(* ===== verification/SummarizeBDA.v ===== *)
(** * The summary of a space of collections

    [ParallelCompactData::summarize_bda_regions] and [clear_bda_range] of
    [psParallelCompact.cpp]: where the collector sends the data of the containers of a
    space.  A container goes to the first container before it that is empty, or stays;
    the segments of its chain are compacted into it as far as they fit.

    The state is the [world] of [CGRPSpace]: the summary data and the headers. *)

From Stdlib Require Import ZArith Lia.
From stdpp Require Import base numbers gmap sorting list.
From S2P Require Import Prelude GlobalDefs MemRegion VirtualSpace MutableSpace BitMap ParMarkBitMap.
From S2P Require Import Container GenQueue BDARegion ObjectStartArray CompactData Compaction.
From S2P Require Import Summarize CGRPSpace MutableBDASpace BDALayout Segments.

Local Open Scope Z_scope.

Module SummarizeBDA.
Import Container CompactData CGRPSpace.

(** [_region_data[i]] and assignments to its fields. *)
Definition reg (i : Z) : M world RegionData := on_data (region i).
Definition upd_reg (i : Z) (f : RegionData -> RegionData) : M world unit := on_data (update_region i f).
(** [addr_to_region_idx] *)
Definition idx (addr : Z) : M world Z := w ← get; mret (addr_to_region_idx (summary_data w) addr).

(** Operations on the array of empty regions. *)
Definition on_empty {A} (f : EmptyRegionData -> option (A * EmptyRegionData)) : M world A := fun w =>
  match f (_empty_region_data (summary_data w)) with
  | Some (x, e) => Some (x, set_data w (with_empty (summary_data w) e))
  | None => None
  end.
Definition append_region (region : Z) : M world unit := on_empty (fun e => e ← empty_append e region; Some (tt, e)).
Definition return_region (region : Z) : M world unit :=
  on_empty (fun e => e ← CompactData.return_to_array e region; Some (tt, e)).
Definition remove : M world Z := on_empty empty_remove.
Definition has_empty : M world bool := w ← get; mret (has_empty_region (_empty_region_data (summary_data w))).

(** The live words of [n] regions from [i]. *)
Fixpoint live_loop (n : nat) (i acc : Z) : M world Z :=
  match n with
  | O => mret acc
  | S n => r ← reg i; live_loop n (i + 1) (u64 (acc + data_size r))
  end.

(** The part common to the loops over the regions of a container and of a segment: the
    source region of the regions that the words of [i] at [dest_addr] begin in; the
    number of regions they go to. *)
Definition set_source (i dest_addr words : Z) : M world Z :=
  let last_addr := hw_sub (hw_add dest_addr words) 1 in
  dest_region_1 ← idx dest_addr;
  dest_region_2 ← idx last_addr;
  let destination_count := if i =? dest_region_2 then 0 else 1 in
  if negb (dest_region_1 =? dest_region_2) then
    upd_reg dest_region_2 (set_source_region i);; mret (destination_count + 1)
  else
    when (region_offset dest_addr =? 0) (upd_reg dest_region_1 (set_source_region i));;
    mret destination_count.

(** The region [i] is sent to [dest_addr]; its words. *)
Definition place_region (i dest_addr : Z) : M world Z :=
  upd_reg i (set_destination dest_addr);;
  r ← reg i;
  let words := data_size r in
  destination_count ← (if words >? 0 then set_source i dest_addr words else mret 0);
  upd_reg i (set_destination_count destination_count);;
  upd_reg i set_scanned;;
  mret words.

(** The loop over the [n] regions of the container, from [i]: the next destination and
    the live words. *)
Fixpoint place_loop (n : nat) (i dest_addr source_live : Z) : M world (Z * Z) :=
  match n with
  | O => mret (dest_addr, source_live)
  | S n =>
    words ← place_region i dest_addr;
    place_loop n (i + 1) (hw_add dest_addr words) (u64 (source_live + words))
  end.

(** The loop that gathers empty containers until they have [source_regions] regions:
    the last of them. *)
Fixpoint grab_loop (fuel : nat) (reg_req source_regions : Z) : M world Z :=
  match fuel with
  | O => stuck
  | S fuel =>
    middle_region_idx ← remove;
    r ← reg middle_region_idx;
    hard_end ← on_headers (field _hard_end (_container r));
    e ← idx hard_end;
    let reg_req := i32 (reg_req + u64 (e - middle_region_idx)) in
    if reg_req <? source_regions then grab_loop fuel reg_req source_regions else mret (_container r)
  end.

(** The target of the source container at [cur_region], when the source has more
    regions than the target: the target region and container. *)
Definition large_target (cur_region target_region source_container target_container source_regions
    target_regions target_size : Z) : M world (Z * Z) :=
  source_live ← live_loop (Z.to_nat source_regions) cur_region 0;
  if source_live >? target_size then
    w ← get;
    enough ← lift_opt (has_empty_regions (_empty_region_data (summary_data w))
                         (u32 (source_regions - target_regions)));
    if (enough : bool) then
      middle ← grab_loop (S (length (_empty_region_array (_empty_region_data (summary_data w)))))
                 target_regions source_regions;
      m ← on_headers (load middle);
      on_headers (store target_container (fun k =>
        mkContainer (_top k) (_start k) (_end m) (_hard_end m) (_saved_top k) (_space_id k)
          (_next_segment k) (_prev_segment k) (_next k) (_previous k)));;
      k ← on_headers (load target_container);
      on_data (install_bda_container target_container k);;
      mret (target_region, target_container)
    else return_region target_region;; mret (cur_region, source_container)
  else mret (target_region, target_container).

(** The loop over the [n] regions of a segment, from [i]: the next destination, the
    words still available, and whether a region was claimed. *)
Fixpoint claim_loop (n : nat) (i dest_addr available_sz : Z) (was_claimed : bool) : M world (Z * Z * bool) :=
  match n with
  | O => mret (dest_addr, available_sz, was_claimed)
  | S n =>
    r ← reg i;
    if scanned r then claim_loop n (i + 1) dest_addr available_sz was_claimed
    else
      words ← place_region i dest_addr;
      claim_loop n (i + 1) (hw_add dest_addr words) (u64 (available_sz - words)) true
  end.

(** A segment that was claimed leaves its chain; the next segment.  The code reads the
    space of the next segment before it tests that there is one. *)
Definition unlink_claimed (container_seg : Z) : M heap Z :=
  store container_seg (fun k => with_top k (_start k));;
  next ← field _next_segment container_seg;
  field _space_id next;;
  prev ← field _prev_segment container_seg;
  store prev (fun k => with_next_segment k next);;
  next' ← field _next_segment container_seg;
  when (negb (next' =? NULL))
    (prev ← field _prev_segment container_seg; store next' (fun k => with_prev_segment k prev));;
  store container_seg (fun k => with_prev_segment k NULL);;
  store container_seg (fun k => with_next_segment k NULL);;
  mret next.

(** The loop over the chain of segments: the next destination. *)
Fixpoint segments_loop (fuel : nat) (container_seg dest_addr available_sz : Z) : M world Z :=
  match fuel with
  | O => stuck
  | S fuel =>
    if container_seg =? NULL then mret dest_addr
    else
      k ← on_headers (load container_seg);
      g ← at_ 0;
      if MutableSpace.contains (_space g) (_start k) then
        segments_loop fuel (_next_segment k) dest_addr available_sz
      else
        first ← idx (_start k);
        last ← idx (_hard_end k);
        let segment_regions := Z.to_nat (i32 (last - first)) in
        segment_live ← live_loop segment_regions first 0;
        if segment_live <=? available_sz then
          '(dest_addr, available_sz, was_claimed) ← claim_loop segment_regions first dest_addr available_sz false;
          if (was_claimed : bool) then
            next ← on_headers (unlink_claimed container_seg);
            segments_loop fuel next dest_addr available_sz
          else segments_loop fuel (_next_segment k) dest_addr available_sz
        else segments_loop fuel (_next_segment k) dest_addr available_sz
  end.

(** A target that is not the source takes the links of the source to its segments. *)
Definition relink (source_container target_container : Z) : M heap unit :=
  when (negb (target_container =? source_container))
    (s ← load source_container;
     store target_container (fun k =>
       with_prev_segment (with_next_segment k (_next_segment s)) (_prev_segment s));;
     t ← load target_container;
     when (negb (_next_segment t =? NULL))
       (store (_next_segment t) (fun k => with_prev_segment k target_container));;
     t ← load target_container;
     when (negb (_prev_segment t =? NULL))
       (store (_prev_segment t) (fun k => with_next_segment k target_container))).

(** The end of a turn: the top of the target, and the array of empty regions. *)
Definition finish (cur_region target_region source_container target_container dest_addr : Z) : M world unit :=
  on_headers (store target_container (fun k => with_top k dest_addr));;
  t ← on_headers (load target_container);
  if pointer_delta (_top t) (_start t) =? 0 then
    when (negb (target_region =? cur_region)) (return_region target_region);;
    append_region cur_region
  else
    when (negb (target_region =? cur_region))
      (on_headers (store source_container (fun k => with_top k (_start k)));; append_region cur_region).

(** The target of a turn: the first region of an empty container, if there is one. *)
Definition take_target (cur_region : Z) : M world Z :=
  empty ← has_empty;
  if (empty : bool) then remove else mret cur_region.

(** A turn for the container at [cur_region], which was not scanned: the next
    destination and the regions of the container. *)
Definition summarize_container (cur_region : Z) : M world (Z * Z) :=
  target_region ← take_target cur_region;
  rs ← reg cur_region;
  rt ← reg target_region;
  let source_container := _container rs in
  let target_container := _container rt in
  s ← on_headers (load source_container);
  t ← on_headers (load target_container);
  let target_size := pointer_delta (_end t) (_start t) in
  source_end ← idx (_hard_end s);
  target_end ← idx (_hard_end t);
  let source_regions := i32 (source_end - cur_region) in
  let target_regions := i32 (target_end - target_region) in
  '(target_region, target_container) ←
    (if source_regions >? target_regions
     then large_target cur_region target_region source_container target_container source_regions
            target_regions target_size
     else mret (target_region, target_container));
  t ← on_headers (load target_container);
  let target_size := pointer_delta (_end t) (_start t) in
  w ← get;
  '(dest_addr, source_live) ←
    place_loop (Z.to_nat source_regions) cur_region (region_to_addr (summary_data w) target_region) 0;
  next_segment ← on_headers (field _next_segment source_container);
  n ← gets header_count;
  dest_addr ← segments_loop (S n) next_segment dest_addr (u64 (target_size - source_live));
  finish cur_region target_region source_container target_container dest_addr;;
  on_headers (relink source_container target_container);;
  mret (dest_addr, source_regions).

(** The loop over the regions; [fuel] turns, each of at least one region. *)
Fixpoint bda_loop (fuel : nat) (end_region cur_region target_next : Z) : M world Z :=
  match fuel with
  | O => stuck
  | S fuel =>
    if cur_region <? end_region then
      r ← reg cur_region;
      if scanned r then
        k ← on_headers (load (_container r));
        first ← idx (_start k);
        when ((_start k =? _top k) && (first =? cur_region)) (append_region cur_region);;
        bda_loop fuel end_region (cur_region + 1) target_next
      else
        '(dest_addr, source_regions) ← summarize_container cur_region;
        bda_loop fuel end_region (u64 (cur_region + source_regions))
          (if target_next <? dest_addr then dest_addr else target_next)
    else mret target_next
  end.

(** The new value of [*target_next]; the function itself returns [true]. *)
Definition summarize_bda_regions (source_beg source_end : Z) : M world Z :=
  end_region ← idx source_end;
  cur_region ← idx source_beg;
  w ← get;
  let target_next := region_to_addr (summary_data w) cur_region in
  on_empty (fun e => Some (tt, empty_reset e));;
  target_next ← bda_loop (S (Z.to_nat (end_region - cur_region))) end_region cur_region target_next;
  if target_next >? source_beg then
    i ← idx target_next;
    r ← reg i;
    on_headers (field _hard_end (_container r))
  else mret target_next.

(** The loop of [clear_bda_range] over [n] regions from [i], for the space [sp]. *)
Fixpoint clear_bda_loop (regions : BDARegion.table) (sp : Z) (n : nat) (i : Z) : M world unit :=
  match n with
  | O => mret tt
  | S n =>
    r ← reg i;
    let c := _container r in
    k ← on_headers (load c);
    when (_start k =? _top k) (add_to_pool regions sp c);;
    upd_reg i (fun _ => set_container_ptr c zero_region);;
    clear_bda_loop regions sp n (i + 1)
  end.
Definition clear_bda_range (regions : BDARegion.table) (beg_region end_region sp : Z) : M world unit :=
  let region_cnt := u64 (end_region - beg_region) in
  clear_bda_loop regions sp (Z.to_nat (end_region - beg_region)) beg_region;;
  let beg_block := u64 (beg_region * BlocksPerRegion) in
  let block_cnt := u64 (region_cnt * BlocksPerRegion) in
  on_data (clear_block_range beg_block block_cnt).

End SummarizeBDA.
================================
Write out, exactly as they appear, the lines from the one containing "target_next ← bda_loop" through the last line of the records above, both included, and nothing more.

__ANSWER TO THE PROBLEM__:
  target_next ← bda_loop (S (Z.to_nat (end_region - cur_region))) end_region cur_region target_next;
  if target_next >? source_beg then
    i ← idx target_next;
    r ← reg i;
    on_headers (field _hard_end (_container r))
  else mret target_next.

(** The loop of [clear_bda_range] over [n] regions from [i], for the space [sp]. *)
Fixpoint clear_bda_loop (regions : BDARegion.table) (sp : Z) (n : nat) (i : Z) : M world unit :=
  match n with
  | O => mret tt
  | S n =>
    r ← reg i;
    let c := _container r in
    k ← on_headers (load c);
    when (_start k =? _top k) (add_to_pool regions sp c);;
    upd_reg i (fun _ => set_container_ptr c zero_region);;
    clear_bda_loop regions sp n (i + 1)
  end.
Definition clear_bda_range (regions : BDARegion.table) (beg_region end_region sp : Z) : M world unit :=
  let region_cnt := u64 (end_region - beg_region) in
  clear_bda_loop regions sp (Z.to_nat (end_region - beg_region)) beg_region;;
  let beg_block := u64 (beg_region * BlocksPerRegion) in
  let block_cnt := u64 (region_cnt * BlocksPerRegion) in
  on_data (clear_block_range beg_block block_cnt).

End SummarizeBDA.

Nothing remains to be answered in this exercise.